Stored records
(* ===== verification/Prelude.v ===== *)
(** * A verification development of AutoPyFunc ([src/AutoPyFunc.py])

    AutoPyFunc is a source-to-source compiler for Python.  It parses a
    script, replaces every marker call [sid("description")] or
    [sid(name, description)] by the name of a function that a chat
    backend writes for it, and writes the generated functions, joined by
    blank lines, followed by the rewritten script.  Generated code is
    kept in [function_cache.json] under the key [str((name, description))]
    so that a marker seen before costs no request.

    ** The parts and the files that model them

    - [Prelude] (this file): the exception type [pyexc], the state monad
      [pyst] whose exceptions keep the state reached so far (a Python
      mutation survives a later exception), [mapM] for [generic_visit]
      over a field list, [str_join] for ['\n\n'.join], the rewrite
      database [pysimpl] and the hint database [pyauto].
    - [PyVal]: the constants a marker can carry ([pyval]: [str], [int],
      [bool], [None]), Python's [==] on them ([py_eqb]: [1 == True]),
      the cache key [pykey], [str.replace(' ', '_')].
    - [PyDict]: a Python dict as an insertion-ordered association list
      keyed by [==] ([dict_get], [dict_set], [dict_of_list]) and its
      invariant [dict_wf] (no two keys [==]).
    - [Repr]: [repr] of [str] and [int] on Latin-1 text, [str((a, b))]
      ([str_pair]), and [eval] of such a text back to a key ([eval_key]).
    - [Cache]: [load_cache] and [save_cache] (lines 115-133) over a file
      system [fsys] holding [function_cache.json] as [json] sees it.
    - [PyAst]: Python's [ast] trees as [NodeTransformer] walks them:
      [Name], [Constant] and [Call], which [visit_Call] looks inside,
      and [Node cls fields] for every other class, with its fields in
      [_fields] order ([node], [field], [item]).
    - [Transformer]: [SidFunctionTransformer.visit_Call] (lines 51-79)
      as [visit_Call]/[visit_marker], [NodeTransformer.visit] and
      [generic_visit] as [visit] and [generic_visit], the pass over the
      module as [visit_module], over the state [tstate]
      ([function_codes], [function_cache], the cache file, the log, and
      the state of the generator).  The generator ([generate_function])
      is a [Section] variable, so the pass is proved for every backend.
      A pure reading of the pass ([sites], [rewrite]) lists the call
      sites in visiting order and the rewritten tree; [site_step] is the
      cache protocol at one site and [run_sites] folds it; [misses]
      lists the keys that miss, one per [==]-class.
    - [Fence]: the [re.search] of line 107 with Python's backtracking
      ([regex_search]), the direct scan [first_fence], and a reading of
      the pattern by [str.partition] ([fenced_block]) that shares no
      code with either.
    - [Client]: [get_token] (lines 25-42) and [generate_function] (lines
      81-113) over a [client] holding the token, its time, the clock,
      the replies of both endpoints and the requests sent.
    - [Driver]: [__init__] ([init_transformer]), [sid_compiler] (lines
      135-153), [interactive_mode] (155-158), the argument handling of
      [__main__] (160-169) over a [world] of files, cache file, client,
      log and standard output.
    - [Scenarios]: concrete worlds (the example of the specification
      among them) on which the hypotheses of the driver theorems hold,
      and the witnesses that apply those theorems there.

    ** What the theorems show

    - The pass refines its pure reading: [visit_module] is [run_sites]
      on [sites_module] and returns [rewrite_module], or raises
      [AttributeError] exactly when a marker argument is not a literal
      ([Transformer.visit_module_refines]); a whole run then ends with
      that exception and writes no output ([Driver.sid_compiler_crash]).
    - The cache protocol: a hit appends the cached text and changes
      nothing else; a miss calls the generator once, stores and saves;
      after a pass every marker key is cached; a pass whose keys are
      all cached calls no generator and leaves the file alone; the
      cache keeps its invariant ([visit_sid_desc_hit],
      [visit_sid_named_miss], [visit_module_all_cached],
      [visit_module_pool], [visit_module_cache_inv]).
    - The cache file: [eval(str((a, b))) == (a, b)] for every pair of
      constants, and [str_pair] is injective ([Repr.str_pair_eval_roundtrip]);
      saving then loading gives the cache back ([Cache.load_save_roundtrip]);
      loading never fails the run; a key that does not unpack truncates
      the file ([save_cache_unpack_error_wipes]), and a pass that starts
      from such a cache and misses once leaves a file that loads as no
      cache at all ([Transformer.visit_module_bad_key_truncates]).
    - A second run on the same input sends no request, leaves the cache
      file alone and writes the same output ([Driver.sid_compiler_rerun]).
    - The client: one chat request per call, the possible results and
      the branch that gives each, the token refresh and its failure.
    - [Fence.extract_code_fenced_block]: [extract_code] (the
      backtracking [re.search] and its fallback) takes the text between
      the first fence, the newline after it and the next fence, as
      three [str.partition]s find them.
    - Whole runs for any program: with no cache file and a backend
      whose every reply is one 200 text that compiles, the output is
      that code once per marker key followed by the rewritten module,
      and the cache file holds it under each key
      ([Driver.sid_compiler_constant_backend], the example of the
      specification as an instance); a backend answering with another
      status gets ["Response 404"] written as code and cached
      ([Driver.sid_compiler_non200_cached]).
    - The driver's failure paths: an unreadable input or an unwritable
      output is logged, a [SyntaxError] of [ast.parse] is not caught
      ([Driver.sid_compiler_failures]); the command line runs the
      compiler only for two non-empty arguments; interactive mode never
      touches the cache.
    - Counting: a pass calls the generator once per marker key that
      misses, at most once per site and never twice for [==] keys
      ([Transformer.visit_module_generator_calls]); composed with the
      client, a run sends exactly that many chat requests
      ([Driver.sid_compiler_requests]).
    - Liveness of the token: under a clock that never goes back, a
      session of calls ([Client.session]) fetches a new token within a
      bounded number of calls once the clock passes [token_time + 600]
      ([Client.token_refresh_eventually]).
    - Names in the output: the pass keeps every [Name.id] a [str] when
      the two-argument markers name their functions with [str]s
      ([Transformer.visit_module_str_names]).

    ** Bounds, fuel, environment

    Every definition is structural: the traversal recurses on the tree
    and on its field lists, the parsers and [regex_search] on the text,
    so no fuel is needed and every function is total.  [time.time()],
    the token endpoint and the chat endpoint are functions of the number
    of readings or requests made so far, so a run is a function of its
    environment; times are rationals ([Q]), not floats.  Integers are
    Python integers ([Z]), without a width.

    ** Not modelled

    The logging format (lines 15-20: a log line is an event of
    [log_event]); the HTTP transport ([requests], [httpx], headers,
    timeouts: a reply is given as data); the text layer of JSON (the
    cache file is a list of members); [ast.parse], [astunparse.unparse]
    and [compile] (parameters of the sections that use them); constants
    other than [str], [int], [bool] and [None] (float, bytes, complex,
    tuple constants); text outside Latin-1; [asyncio] (each
    [asyncio.run] is a call that returns); command-line options other
    than the two positional arguments. *)

From Stdlib Require Import String Ascii List ZArith Lia Bool.
Import ListNotations.

Declare Scope py_scope.
Delimit Scope py_scope with py.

### [Work to be completed]
Above are the entries; copy out every line among them that contains the word "fuel".

### [Response area]
    ** Bounds, fuel, environment
    so no fuel is needed and every function is total.  [time.time()],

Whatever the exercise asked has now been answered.